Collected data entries
(** * The Pulsar API type declarations, as data

    The repository is a set of TypeScript declaration files ([.d.ts]) that
    describe the plugin API of the Pulsar editor.  A declaration file has no
    run-time behaviour: what it _is_ is its syntax tree.  This development
    therefore embeds the files as syntax trees, declaration by declaration and
    signature by signature, and proves properties of those trees.

    The syntax below is the fragment of TypeScript needed to read the files,
    together with the value-level forms (initialisers, bodies, statements) a
    TypeScript source file may contain, so that "this file holds declarations
    only" is a property a file can fail to have. *)

From Stdlib Require Import String List Bool.
Import ListNotations.
Local Open Scope string_scope.

#[local] Set Warnings "-register-all".

(** ** Syntax *)

Module TS.

(** Value-level syntax: expressions and the statements of a body. *)
Inductive Expr : Type :=
| EIdent (x : string)
| EStr (s : string)
| EMember (e : Expr) (x : string)
| ECall (f : Expr) (args : list Expr)
| ENew (c : Expr) (args : list Expr).

Inductive BodyStmt : Type :=
| BExpr (e : Expr)
| BReturn (e : option Expr)
| BThrow (e : Expr).

Definition Body := list BodyStmt.

(** Types.  [TKw] is a keyword type ([string], [void], [null], [false], ...),
    [TRef] a reference to a named type with its type arguments, [TLit] a
    string-literal type.  [Member] is a member of an interface or of an object
    type literal: a signature, which has no body by construction of the
    language.  A parenthesised type is represented by the type inside. *)
Inductive TsType : Type :=
| TKw (k : string)
| TRef (name : string) (args : list TsType)
| TLit (s : string)
| TUnion (alts : list TsType)
| TInter (parts : list TsType)
| TArray (elt : TsType)
| TTuple (elts : list TsType)
| TFun (tps : list TParam) (ps : list Param) (ret : TsType)
| TObj (ms : list Member)
| TIndexed (obj idx : TsType)
| TKeyof (t : TsType)
| TReadonly (t : TsType)
with TParam : Type :=
| TP (name : string) (constraint default : option TsType)
with Param : Type :=
| Prm (name : string) (optional rest : bool) (ty : option TsType)
with Member : Type :=
| MProp (readonly optional : bool) (name : string) (ty : TsType)
| MMethod (optional : bool) (name : string) (tps : list TParam) (ps : list Param)
          (ret : option TsType)
| MNew (ps : list Param) (ret : option TsType)
| MIndex (key : string) (kty vty : TsType).

(** Members of a class.  Unlike a signature, a class member can carry an
    initialiser or a body. *)
Inductive ClassMember : Type :=
| CProp (static readonly optional : bool) (name : string) (ty : option TsType)
        (init : option Expr)
| CMethod (static optional : bool) (name : string) (tps : list TParam) (ps : list Param)
          (ret : option TsType) (body : option Body)
| CCtor (ps : list Param) (body : option Body).

(** [import { name as alias }] *)
Inductive ImportName : Type :=
| IName (name : string) (alias : option string).

(** Statements of a source file.  The [bool] of a declaration is its [export]
    modifier; [SImport]'s and [SExportFrom]'s is the [type] modifier. *)
Inductive Stmt : Type :=
| SImport (type_only : bool) (names : list ImportName) (from : string)
| SImportBare (from : string)
| SExportStar (from : string)
| SExportFrom (type_only : bool) (names : list ImportName) (from : string)
| SInterface (exported : bool) (name : string) (tps : list TParam) (extends : list TsType)
             (ms : list Member)
| STypeAlias (exported : bool) (name : string) (tps : list TParam) (ty : TsType)
| SClass (exported : bool) (name : string) (tps : list TParam) (extends : option Expr)
         (implements : list TsType) (ms : list ClassMember)
| SVar (exported : bool) (kind name : string) (ty : option TsType) (init : option Expr)
| SFunction (exported : bool) (name : string) (tps : list TParam) (ps : list Param)
            (ret : option TsType) (body : option Body)
| SModule (name : string) (body : list Stmt)
| SGlobal (body : list Stmt)
| SEmpty
| SExec (b : BodyStmt).

(** What a file holds at its top level: statements, and between them comments
    and [/// <reference ... />] directives.  The text of a documentation block
    is not part of the declared surface and is not recorded; comments inside a
    declaration are likewise left out.  [IProse] is the running text of a
    Markdown document. *)
Inductive Item : Type :=
| IDoc
| ILine (text : string)
| IRef (attr path : string)
| IStmt (s : Stmt)
| IProse.

Inductive FileKind : Type := Declarations | Markdown.

(** One document of the repository.  Several files of the source tree hold more
    than one document; [sf_part] numbers them within the file [sf_path]. *)
Record SourceFile : Type :=
  { sf_path : string; sf_part : nat; sf_kind : FileKind; sf_items : list Item }.

(** Shorthands for the common shapes. *)
Definition TName (n : string) : TsType := TRef n [].
Definition fn (ps : list Param) (ret : TsType) : TsType := TFun [] ps ret.

Definition req (n : string) (t : TsType) : Param := Prm n false false (Some t).
Definition opt (n : string) (t : TsType) : Param := Prm n true false (Some t).
Definition rest (n : string) (t : TsType) : Param := Prm n false true (Some t).
Definition untyped (n : string) : Param := Prm n false false None.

WORK REQUIRED =
The reply should consist of all the records, repeated exactly.

TASK ANSWER =
(** * The Pulsar API type declarations, as data

    The repository is a set of TypeScript declaration files ([.d.ts]) that
    describe the plugin API of the Pulsar editor.  A declaration file has no
    run-time behaviour: what it _is_ is its syntax tree.  This development
    therefore embeds the files as syntax trees, declaration by declaration and
    signature by signature, and proves properties of those trees.

    The syntax below is the fragment of TypeScript needed to read the files,
    together with the value-level forms (initialisers, bodies, statements) a
    TypeScript source file may contain, so that "this file holds declarations
    only" is a property a file can fail to have. *)

From Stdlib Require Import String List Bool.
Import ListNotations.
Local Open Scope string_scope.

#[local] Set Warnings "-register-all".

(** ** Syntax *)

Module TS.

(** Value-level syntax: expressions and the statements of a body. *)
Inductive Expr : Type :=
| EIdent (x : string)
| EStr (s : string)
| EMember (e : Expr) (x : string)
| ECall (f : Expr) (args : list Expr)
| ENew (c : Expr) (args : list Expr).

Inductive BodyStmt : Type :=
| BExpr (e : Expr)
| BReturn (e : option Expr)
| BThrow (e : Expr).

Definition Body := list BodyStmt.

(** Types.  [TKw] is a keyword type ([string], [void], [null], [false], ...),
    [TRef] a reference to a named type with its type arguments, [TLit] a
    string-literal type.  [Member] is a member of an interface or of an object
    type literal: a signature, which has no body by construction of the
    language.  A parenthesised type is represented by the type inside. *)
Inductive TsType : Type :=
| TKw (k : string)
| TRef (name : string) (args : list TsType)
| TLit (s : string)
| TUnion (alts : list TsType)
| TInter (parts : list TsType)
| TArray (elt : TsType)
| TTuple (elts : list TsType)
| TFun (tps : list TParam) (ps : list Param) (ret : TsType)
| TObj (ms : list Member)
| TIndexed (obj idx : TsType)
| TKeyof (t : TsType)
| TReadonly (t : TsType)
with TParam : Type :=
| TP (name : string) (constraint default : option TsType)
with Param : Type :=
| Prm (name : string) (optional rest : bool) (ty : option TsType)
with Member : Type :=
| MProp (readonly optional : bool) (name : string) (ty : TsType)
| MMethod (optional : bool) (name : string) (tps : list TParam) (ps : list Param)
          (ret : option TsType)
| MNew (ps : list Param) (ret : option TsType)
| MIndex (key : string) (kty vty : TsType).

(** Members of a class.  Unlike a signature, a class member can carry an
    initialiser or a body. *)
Inductive ClassMember : Type :=
| CProp (static readonly optional : bool) (name : string) (ty : option TsType)
        (init : option Expr)
| CMethod (static optional : bool) (name : string) (tps : list TParam) (ps : list Param)
          (ret : option TsType) (body : option Body)
| CCtor (ps : list Param) (body : option Body).

(** [import { name as alias }] *)
Inductive ImportName : Type :=
| IName (name : string) (alias : option string).

(** Statements of a source file.  The [bool] of a declaration is its [export]
    modifier; [SImport]'s and [SExportFrom]'s is the [type] modifier. *)
Inductive Stmt : Type :=
| SImport (type_only : bool) (names : list ImportName) (from : string)
| SImportBare (from : string)
| SExportStar (from : string)
| SExportFrom (type_only : bool) (names : list ImportName) (from : string)
| SInterface (exported : bool) (name : string) (tps : list TParam) (extends : list TsType)
             (ms : list Member)
| STypeAlias (exported : bool) (name : string) (tps : list TParam) (ty : TsType)
| SClass (exported : bool) (name : string) (tps : list TParam) (extends : option Expr)
         (implements : list TsType) (ms : list ClassMember)
| SVar (exported : bool) (kind name : string) (ty : option TsType) (init : option Expr)
| SFunction (exported : bool) (name : string) (tps : list TParam) (ps : list Param)
            (ret : option TsType) (body : option Body)
| SModule (name : string) (body : list Stmt)
| SGlobal (body : list Stmt)
| SEmpty
| SExec (b : BodyStmt).

(** What a file holds at its top level: statements, and between them comments
    and [/// <reference ... />] directives.  The text of a documentation block
    is not part of the declared surface and is not recorded; comments inside a
    declaration are likewise left out.  [IProse] is the running text of a
    Markdown document. *)
Inductive Item : Type :=
| IDoc
| ILine (text : string)
| IRef (attr path : string)
| IStmt (s : Stmt)
| IProse.

Inductive FileKind : Type := Declarations | Markdown.

(** One document of the repository.  Several files of the source tree hold more
    than one document; [sf_part] numbers them within the file [sf_path]. *)
Record SourceFile : Type :=
  { sf_path : string; sf_part : nat; sf_kind : FileKind; sf_items : list Item }.

(** Shorthands for the common shapes. *)
Definition TName (n : string) : TsType := TRef n [].
Definition fn (ps : list Param) (ret : TsType) : TsType := TFun [] ps ret.

Definition req (n : string) (t : TsType) : Param := Prm n false false (Some t).
Definition opt (n : string) (t : TsType) : Param := Prm n true false (Some t).
Definition rest (n : string) (t : TsType) : Param := Prm n false true (Some t).
Definition untyped (n : string) : Param := Prm n false false None.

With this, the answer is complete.